Four customer-owned lenders are also shareholders: Beyond Bank Australia, G&C; Mutual Bank, Maritime, Mining and Power Credit Union, and Regional Australia Bank.

While SocietyOne is currently loss-making, its progress is a sign of peer-to-peer lending gradually becoming more established in Australia, as it is in the US and Britain.

Peer-to-peer lending is where individuals or institutions lend directly to borrowers over an online platform, cutting out the need for a bank.

Mr Yetton argued the idea was gaining traction with customers frustrated with banks, as well as larger investors in search of decent returns.

Mr Yetton said SocietyOne's loan book had grown 253 per cent to $110 million in the 2016 calendar year so far, helped by a brand campaign that has sought to pinch the banks' lower-risk credit card and personal loan customers.
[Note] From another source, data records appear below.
Lemma ecrecover_ok : precompile_ok (ecrecover cr).
Proof.
  apply fixed_price_ok; [done|]. intros i Hi. unfold ecrecover_Run.
  pose proof (RightPadBytes_length i 128) as Hl. set (p := RightPadBytes i 128) in *. clearbody p.
  reads. destruct (_ || _); [by finish|]. reads.
  destruct (Ecrecover cr _ _) as [pk|] eqn:E; [|by finish]. apply (ok_Ecrecover _ Hcr) in E. reads.
  pose proof (ok_Keccak256 _ Hcr d5). reads. finish. rewrite LeftPadBytes_length. lia.
Qed.

Lemma word_gas_nonneg a b i : 0 <= word_gas a b i.
Proof. apply u64_range. Qed.

Lemma sha256hash_ok : precompile_ok (sha256hash cr).
Proof.
  apply fixed_price_ok; [intros; apply word_gas_nonneg|]. intros i Hi. finish.
  rewrite (ok_sha256 _ Hcr). lia.
Qed.

Lemma ripemd160hash_ok : precompile_ok (ripemd160hash cr).
Proof.
  apply fixed_price_ok; [intros; apply word_gas_nonneg|]. intros i Hi. finish.
  rewrite LeftPadBytes_length, (ok_ripemd160 _ Hcr). lia.
Qed.

Lemma dataCopy_ok : precompile_ok dataCopy.
Proof. apply fixed_price_ok; [intros; apply word_gas_nonneg|]. intros i Hi. by finish. Qed.

Lemma runBn256Add_total i :
  zlen i < 2 ^ 62 -> exists r er, runBn256Add cr i = Done (r, er) /\ zlen r < 2 ^ 62.
Proof.
  intros Hi. unfold runBn256Add. reads. destruct (newCurvePoint cr _); [|by finish]. reads.
  destruct (newCurvePoint cr _); [|by finish]. finish. rewrite (ok_Marshal _ Hcr). lia.
Qed.

Lemma runBn256ScalarMul_total i :
  zlen i < 2 ^ 62 -> exists r er, runBn256ScalarMul cr i = Done (r, er) /\ zlen r < 2 ^ 62.
Proof.
  intros Hi. unfold runBn256ScalarMul. reads. destruct (newCurvePoint cr _); [|by finish]. reads.
  finish. rewrite (ok_Marshal _ Hcr). lia.
Qed.

Lemma pairing_points_total n k i :
  0 <= k -> k + 192 * Z.of_nat n <= zlen i -> exists r, pairing_points cr n k i = Done r.
Proof.
  revert k. induction n as [|n IH]; intros k Hk Hl; [by eexists|]. simpl. reads.
  destruct (newCurvePoint cr _); [|by eexists]. reads. destruct (newTwistPoint cr _); [|by eexists].
  destruct (IH (k + 192)) as [r ->]; [lia..|]. by eexists.
Qed.
(* ===== verification/VmArith.v ===== *)
(** * core/vm: what the arithmetic instructions compute
    The instructions work on unbounded integers that stand for 256-bit words
    (instructions.go with common/math); here they are related to signed and
    unsigned arithmetic on words: truncated division, arithmetic shifts, sign
    extension, byte selection, exponentiation. *)

From S2P Require Import Prelude MathUtil VmBase VmEnv VmInstr.

Section Arith.
Context {S : Type}.

(** The instruction replaces the words [args] on top of the stack by [v]. *)
Definition computes (x : executionFunc S) (args : list Z) (v : Z) : Prop :=
  forall env calls f st, stack f = args ++ st -> x env calls f = ok (with_stack f (v :: st)).

Lemma computes_pop_peek g x y : computes (pop_peek g) [x; y] (g x y).
Proof. intros env cs f st Hst. unfold pop_peek. by rewrite Hst. Qed.

Lemma computes_pop_pop g x y : computes (pop_pop g) [x; y] (g x y).
Proof. intros env cs f st Hst. unfold pop_pop. by rewrite Hst. Qed.

Lemma computes_pop_pop_pop g x y z : computes (pop_pop_pop g) [x; y; z] (g x y z).
Proof. intros env cs f st Hst. unfold pop_pop_pop. by rewrite Hst. Qed.

(** ** Signed words *)

Lemma S256_0 x : is_u256 x -> S256 x = 0 <-> x = 0.
Proof. unfold is_u256, S256, tt255, tt256. intros Hx. zcase; lia. Qed.

Lemma sgn_cases a : a <> 0 -> Z.sgn a = 1 \/ Z.sgn a = -1.
Proof. lia. Qed.

Lemma sdiv_quot x y :
  is_u256 x -> is_u256 y -> sdiv x y = if y =? 0 then 0 else U256 (Z.quot (S256 x) (S256 y)).
Proof.
  intros Hx Hy. unfold sdiv. pose proof (S256_0 x Hx). pose proof (S256_0 y Hy).
  destruct (Z.eqb_spec y 0) as [->|]; [done|]. assert (S256 y <> 0) as E by tauto.
  rewrite (proj2 (Z.eqb_neq _ _) E). simpl. destruct (Z.eqb_spec (S256 x) 0) as [->|Ex]; [done|].
  rewrite Z.quot_div by done.
  destruct (sgn_cases _ Ex) as [-> | ->], (sgn_cases _ E) as [-> | ->]; simpl; f_equal; lia.
Qed.

Lemma smod_rem x y :
  is_u256 x -> is_u256 y -> smod x y = if y =? 0 then 0 else U256 (Z.rem (S256 x) (S256 y)).
Proof.
  intros Hx Hy. unfold smod. pose proof (S256_0 y Hy).
  destruct (Z.eqb_spec y 0) as [->|]; [done|]. assert (S256 y <> 0) as E by tauto.
  rewrite (proj2 (Z.eqb_neq _ _) E), Z.rem_mod by done.
  destruct (Z.ltb_spec (Z.sgn (S256 x)) 0) as [Hs|Hs].
  - assert (Z.sgn (S256 x) = -1) as -> by lia. f_equal; lia.
  - destruct (Z.eq_dec (S256 x) 0) as [->|]; [by rewrite Z.mod_0_l by lia|].
    assert (Z.sgn (S256 x) = 1) as -> by lia. f_equal; lia.
Qed.

Lemma slt_signed x y : is_u256 x -> is_u256 y -> slt x y = b2z (S256 x <? S256 y).
Proof. unfold is_u256, slt, S256, tt255, tt256, b2z. intros Hx Hy. zcase; simpl; lia. Qed.

Lemma sgt_signed x y : is_u256 x -> is_u256 y -> sgt x y = b2z (S256 y <? S256 x).
Proof. unfold is_u256, sgt, S256, tt255, tt256, b2z. intros Hx Hy. zcase; simpl; lia. Qed.

(** On 256-bit words, SDIV and SMOD are division truncated towards zero
    and its remainder on the two's complement values (zero for a zero divisor,
    and wrapping for the one overflowing quotient), and SLT and SGT compare the
    two's complement values. *)
Theorem signed_instructions x y :
  is_u256 x -> is_u256 y ->
  computes opSdiv [x; y] (if y =? 0 then 0 else U256 (Z.quot (S256 x) (S256 y))) /\
  computes opSmod [x; y] (if y =? 0 then 0 else U256 (Z.rem (S256 x) (S256 y))) /\
  computes opSlt [x; y] (b2z (S256 x <? S256 y)) /\
  computes opSgt [x; y] (b2z (S256 y <? S256 x)).
Proof.
  intros Hx Hy. rewrite <-sdiv_quot, <-smod_rem, <-slt_signed, <-sgt_signed by done.
  split_and!; [apply computes_pop_pop|apply computes_pop_pop|apply computes_pop_peek|apply computes_pop_peek].
Qed.

(** ** Shifts *)

Lemma div_pow2_large v n : - 2 ^ n <= v < 2 ^ n -> 0 <= n -> v / 2 ^ n = if 0 <=? v then 0 else -1.
Proof.
  intros Hv Hn. destruct (Z.leb_spec 0 v); [apply Z.div_small; lia|].
  symmetry. apply Z.div_unique with (v + 2 ^ n); lia.
Qed.

(** A larger shift gives the same quotient. *)
Lemma sar_large v n : - two255 <= v < two255 -> 256 <= n -> v / 2 ^ n = if 0 <=? v then 0 else -1.
Proof.
  intros Hv Hn. apply div_pow2_large; [|lia].
  assert (2 ^ 256 <= 2 ^ n) by (apply Z.pow_le_mono_r; lia). lia.
Qed.

Lemma sar_spec n v : is_u256 n -> is_u256 v -> sar n v = U256 (S256 v / 2 ^ n).
Proof.
  intros Hn Hv. unfold sar. rewrite (U256_small n) by done. pose proof (S256_range v Hv).
  unfold is_u256 in Hn. destruct (Z.leb_spec 256 n).
  - f_equal. symmetry. by apply sar_large.
  - unfold Uint64. rewrite u64_small by (unfold is_u64; lia). by rewrite Z.shiftr_div_pow2 by lia.
Qed.

Lemma shr_spec n v : is_u256 n -> is_u256 v -> shr n v = v / 2 ^ n.
Proof.
  intros Hn Hv. unfold shr. rewrite !(U256_small n), !(U256_small v) by done. unfold is_u256 in *.
  destruct (Z.leb_spec 256 n).
  - assert (2 ^ 256 <= 2 ^ n) by (apply Z.pow_le_mono_r; lia). symmetry. apply Z.div_small.
    lia.
  - unfold Uint64. rewrite u64_small by (unfold is_u64; lia). rewrite Z.shiftr_div_pow2 by lia.
    apply U256_small. unfold is_u256. pose proof (Z.pow_pos_nonneg 2 n).
    split; [apply Z.div_pos; lia|]. apply Z.div_lt_upper_bound; nia.
Qed.

Lemma shl_spec n v : is_u256 n -> is_u256 v -> shl n v = v * 2 ^ n mod two256.
Proof.
  intros Hn Hv. unfold shl. rewrite !(U256_small n), !(U256_small v) by done. unfold is_u256 in *.
  destruct (Z.leb_spec 256 n).
  - replace n with (256 + (n - 256)) by lia. rewrite Z.pow_add_r by lia.
    replace (v * (2 ^ 256 * 2 ^ (n - 256))) with (v * 2 ^ (n - 256) * two256) by lia.
    by rewrite Z.mod_mul.
  - unfold Uint64. rewrite u64_small by (unfold is_u64; lia). rewrite Z.shiftl_mul_pow2 by lia. apply U256_mod.
Qed.

(** SHL and SHR multiply and divide by a power of two, dropping what leaves
    the word, and SAR divides the two's complement value rounding down, for
    every 256-bit shift amount. *)
Theorem shift_instructions n v :
  is_u256 n -> is_u256 v ->
  computes opSHL [n; v] (v * 2 ^ n mod two256) /\
  computes opSHR [n; v] (v / 2 ^ n) /\
  computes opSAR [n; v] (U256 (S256 v / 2 ^ n)).
Proof.
  intros Hn Hv. rewrite <-shl_spec, <-shr_spec, <-sar_spec by done.
  split_and!; [apply computes_pop_peek|apply computes_pop_peek|apply computes_pop_pop].
Qed.

(** ** Sign extension, bytes, modular arithmetic *)

(** The [n]-bit two's complement value of [v]. *)
Definition signed (n v : Z) : Z :=
  let v := v mod 2 ^ n in if v <? 2 ^ (n - 1) then v else v - 2 ^ n.

Lemma lor_lnot_ones v n : 0 <= n -> Z.lor v (Z.lnot (Z.ones n)) = v mod 2 ^ n - 2 ^ n.
Proof.
  intros Hn. rewrite <-(Z.lnot_involutive v) at 1. rewrite <-Z.lnot_land, Z.land_ones by done.
  assert (0 < 2 ^ n) by (apply Z.pow_pos_nonneg; lia).
  assert (Z.lnot v mod 2 ^ n = 2 ^ n - 1 - v mod 2 ^ n) as ->; [|unfold Z.lnot; lia].
  pose proof (Z.mod_pos_bound v (2 ^ n) ltac:(lia)). symmetry.
  apply Z.mod_unique with (- (v / 2 ^ n) - 1); [lia|].
  pose proof (Z.div_mod v (2 ^ n) ltac:(lia)). unfold Z.lnot. lia.
Qed.

Lemma signExtend_spec back num :
  0 <= back < 31 -> signExtend back num = U256 (signed (8 * (back + 1)) num).
Proof.
  intros Hb. unfold signExtend, Uint64. rewrite u64_small by (unfold is_u64; lia).
  set (bit := back * 8 + 7). replace (8 * (back + 1)) with (bit + 1) by lia. unfold signed.
  replace (bit + 1 - 1) with bit by lia. assert (0 <= bit) by lia.
  assert (Z.shiftl 1 bit - 1 = Z.ones bit) as -> by (rewrite Z.shiftl_1_l, Z.ones_equiv; lia).
  assert (0 < 2 ^ bit) by (apply Z.pow_pos_nonneg; lia).
  assert (num mod 2 ^ (bit + 1) = num mod 2 ^ bit + 2 ^ bit * Z.b2z (Z.testbit num bit)) as Hm.
  { rewrite Z.pow_add_r, Z.rem_mul_r, <-Z.testbit_spec' by lia. done. }
  pose proof (Z.mod_pos_bound num (2 ^ bit) ltac:(lia)). f_equal. rewrite Hm.
  destruct (Z.testbit num bit); simpl Z.b2z.
  - rewrite (proj2 (Z.ltb_ge _ _)), lor_lnot_ones, Z.pow_add_r by lia. lia.
  - rewrite (proj2 (Z.ltb_lt _ _)), Z.land_ones by lia. lia.
Qed.

(** SIGNEXTEND reads the low [back + 1] bytes of a word as a two's
    complement number and leaves the word of that value; from [back = 31] on it
    leaves the word as it is. *)
Theorem signextend_instruction back num :
  0 <= back ->
  computes opSignExtend [back; num] (if back <? 31 then U256 (signed (8 * (back + 1)) num) else num).
Proof.
  intros Hb env cs f st Hst. unfold opSignExtend. rewrite Hst. simpl.
  destruct (Z.ltb_spec back 31); simpl; [|done]. by rewrite signExtend_spec.
Qed.

(** BYTE selects a byte of a word counted from its most significant one
    (zero past the last), ADDMOD and MULMOD reduce the unbounded sum and
    product (zero for a zero modulus), and EXP is exponentiation modulo
    2^256, for any base and exponent words. *)
Theorem word_instructions x y z :
  is_u256 x -> is_u256 y -> is_u256 z ->
  computes opByte [x; y] (if x <? 32 then y / 256 ^ (31 - x) mod 256 else 0) /\
  computes opAddmod [x; y; z] (if z =? 0 then 0 else (x + y) mod z) /\
  computes opMulmod [x; y; z] (if z =? 0 then 0 else (x * y) mod z) /\
  computes opExp [x; y] (x ^ y mod two256).
Proof.
  intros Hx Hy Hz.
  replace (if x <? 32 then y / 256 ^ (31 - x) mod 256 else 0)
    with (if x <? 32 then Z_of_byte (Byte y 32 (Int64 x)) else 0).
  2:{ destruct (Z.ltb_spec x 32); [|done]. unfold is_u256 in *. rewrite Int64_small by lia.
      unfold Byte. rewrite (proj2 (Z.leb_gt _ _)), bigEndianByteAt_spec, Z_of_byte_of_Z by lia. do 3 f_equal; lia. }
  assert (forall v, (if 0 <? z then U256 (v mod z) else 0) = if z =? 0 then 0 else v mod z) as Hmod.
  { intros v. unfold is_u256 in *. destruct (Z.ltb_spec 0 z), (Z.eqb_spec z 0); try lia.
    apply U256_small. pose proof (Z.mod_pos_bound v z). unfold is_u256. lia. }
  rewrite <-!Hmod.
  replace (x ^ y mod two256) with (if y <? 1 then 1 else if x =? 0 then 0 else if y =? 1 then x else Exp x y).
  2:{ unfold is_u256 in *. destruct (Z.ltb_spec y 1); [by replace y with 0 by lia|].
      destruct (Z.eqb_spec x 0) as [->|]; [by rewrite Z.pow_0_l by lia|].
      destruct (Z.eqb_spec y 1) as [->|]; [by rewrite Z.pow_1_r, Z.mod_small by lia|]. apply Exp_pow. lia. }
  split_and!; [apply computes_pop_peek|apply (computes_pop_pop_pop (fun x y z => if 0 <? z then _ else 0))|
    apply (computes_pop_pop_pop (fun x y z => if 0 <? z then _ else 0))|apply computes_pop_pop].
Qed.
End Arith.

Lemma signed_instructions_witness :
  computes (S := unit) opSdiv [U256 (-7); 2] (U256 (-3)) /\ computes (S := unit) opSmod [U256 (-7); 2] (U256 (-1)) /\
  computes (S := unit) opSlt [U256 (-7); 2] 1 /\ computes (S := unit) opSgt [U256 (-7); 2] 0.
Proof. apply (signed_instructions (U256 (-7)) 2); by vm_compute. Defined.

Lemma shift_instructions_witness :
  computes (S := unit) opSHL [4; 2 ^ 255 + 3] 48 /\ computes (S := unit) opSHR [1; 2 ^ 255 + 3] (2 ^ 254 + 1) /\
  computes (S := unit) opSAR [300; 2 ^ 255 + 3] (two256 - 1).
Proof.
  split_and!; [apply (shift_instructions 4 (2 ^ 255 + 3))|apply (shift_instructions 1 (2 ^ 255 + 3))|
    apply (shift_instructions 300 (2 ^ 255 + 3))]; by vm_compute.
Defined.

Lemma signextend_instruction_witness : computes (S := unit) opSignExtend [0; 0x1ff] (two256 - 1).
Proof. apply (signextend_instruction 0 0x1ff). lia. Defined.

Lemma word_instructions_witness :
  computes (S := unit) opByte [31; 0x1234] 0x34 /\ computes (S := unit) opAddmod [31; 0x1234; 7] 1 /\
  computes (S := unit) opMulmod [31; 0x1234; 7] (31 * 0x1234 mod 7) /\
  computes (S := unit) opExp [31; 0x1234] (31 ^ 0x1234 mod two256).
Proof. apply (word_instructions 31 0x1234 7); by vm_compute. Defined.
Even so, SocietyOne still has a tiny share of the market, and Mr Yetton said it was too early to be thinking about a potential listing of the business.

Mr Yetton argued more customers were open to new models such as P2P lending because they were disenfranchised with banks, which have come under fire from politicians over loan pricing decisions, and a series of scandals in the industry.

A parliamentary inquiry into the big four banks last month argued banks should be forced to make more of their data on individual customers available to rivals, where that is what customers want. Mr Yetton backed these recommendations, which would support digital rivals to banks.

"What is there to fear from a big bank providing this? The main thing they'll fear is competition leading to better deals and growth of other players," he said. "I would think it's quite fundamental to improving competition."